Lemma cmsdriver_arguments_chain_witness :
  dict_get (cmsdriver_arguments (sample_request [reco_sequence; dqm_sequence])
              dqm_sequence (0 + 1) VNone) "filein" =
  dict_get (cmsdriver_arguments (sample_request [reco_sequence; dqm_sequence])
              reco_sequence 0 VNone) "fileout".
Proof.
  apply (cmsdriver_arguments_chain
           (sample_request [reco_sequence; dqm_sequence])
           reco_sequence dqm_sequence 0 VNone).
  lia.
Defined.

(** X3: for an index at which the request has a sequence, the index
    below zero that Python reads as the same place selects the same
    sequence but names its files after the negative number, so that the
    two compilations write different files. *)
Theorem negative_index_alias (r : Request) (i : Z) :
  (0 <= i < Z.of_nat (length (sequences r)))%Z ->
  let j := (i - Z.of_nat (length (sequences r)))%Z in
  py_index (sequences r) j = py_index (sequences r) i
  /\ get_sequence_name r j = py_str (get_prepid r) +:+ "_" +:+ pretty j
  /\ forall sequence_json overwrite_input,
       dict_get (cmsdriver_arguments r sequence_json j overwrite_input) "fileout"
       <> dict_get (cmsdriver_arguments r sequence_json i overwrite_input)
            "fileout".
Proof.
  intros Hi j. split_and!.
  - unfold py_index.
    destruct (Z.ltb_spec j 0) as [_|Hj]; [|unfold j in Hj; lia].
    destruct (Z.ltb_spec i 0) as [|_]; [lia|].
    by replace (j + Z.of_nat (length (sequences r)))%Z with i
      by (unfold j; lia).
  - unfold get_sequence_name.
    destruct (Z.eqb_spec j (Z.of_nat (length (sequences r)) - 1)) as [Hj|_];
      [unfold j in Hj; lia|done].
  - intros sequence_json overwrite_input.
    rewrite !cmsdriver_arguments_fileout. intros [= Heq].
    rewrite !string_app_nil_l in Heq.
    apply string_app_inj_r, sequence_name_index in Heq.
    unfold j in Heq. lia.
Qed.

> [What the task requires]: All of the data above should be reproduced exactly, with nothing left out.

> [Output]:
Lemma cmsdriver_arguments_chain_witness :
  dict_get (cmsdriver_arguments (sample_request [reco_sequence; dqm_sequence])
              dqm_sequence (0 + 1) VNone) "filein" =
  dict_get (cmsdriver_arguments (sample_request [reco_sequence; dqm_sequence])
              reco_sequence 0 VNone) "fileout".
Proof.
  apply (cmsdriver_arguments_chain
           (sample_request [reco_sequence; dqm_sequence])
           reco_sequence dqm_sequence 0 VNone).
  lia.
Defined.

(** X3: for an index at which the request has a sequence, the index
    below zero that Python reads as the same place selects the same
    sequence but names its files after the negative number, so that the
    two compilations write different files. *)
Theorem negative_index_alias (r : Request) (i : Z) :
  (0 <= i < Z.of_nat (length (sequences r)))%Z ->
  let j := (i - Z.of_nat (length (sequences r)))%Z in
  py_index (sequences r) j = py_index (sequences r) i
  /\ get_sequence_name r j = py_str (get_prepid r) +:+ "_" +:+ pretty j
  /\ forall sequence_json overwrite_input,
       dict_get (cmsdriver_arguments r sequence_json j overwrite_input) "fileout"
       <> dict_get (cmsdriver_arguments r sequence_json i overwrite_input)
            "fileout".
Proof.
  intros Hi j. split_and!.
  - unfold py_index.
    destruct (Z.ltb_spec j 0) as [_|Hj]; [|unfold j in Hj; lia].
    destruct (Z.ltb_spec i 0) as [|_]; [lia|].
    by replace (j + Z.of_nat (length (sequences r)))%Z with i
      by (unfold j; lia).
  - unfold get_sequence_name.
    destruct (Z.eqb_spec j (Z.of_nat (length (sequences r)) - 1)) as [Hj|_];
      [unfold j in Hj; lia|done].
  - intros sequence_json overwrite_input.
    rewrite !cmsdriver_arguments_fileout. intros [= Heq].
    rewrite !string_app_nil_l in Heq.
    apply string_app_inj_r, sequence_name_index in Heq.
    unfold j in Heq. lia.
Qed.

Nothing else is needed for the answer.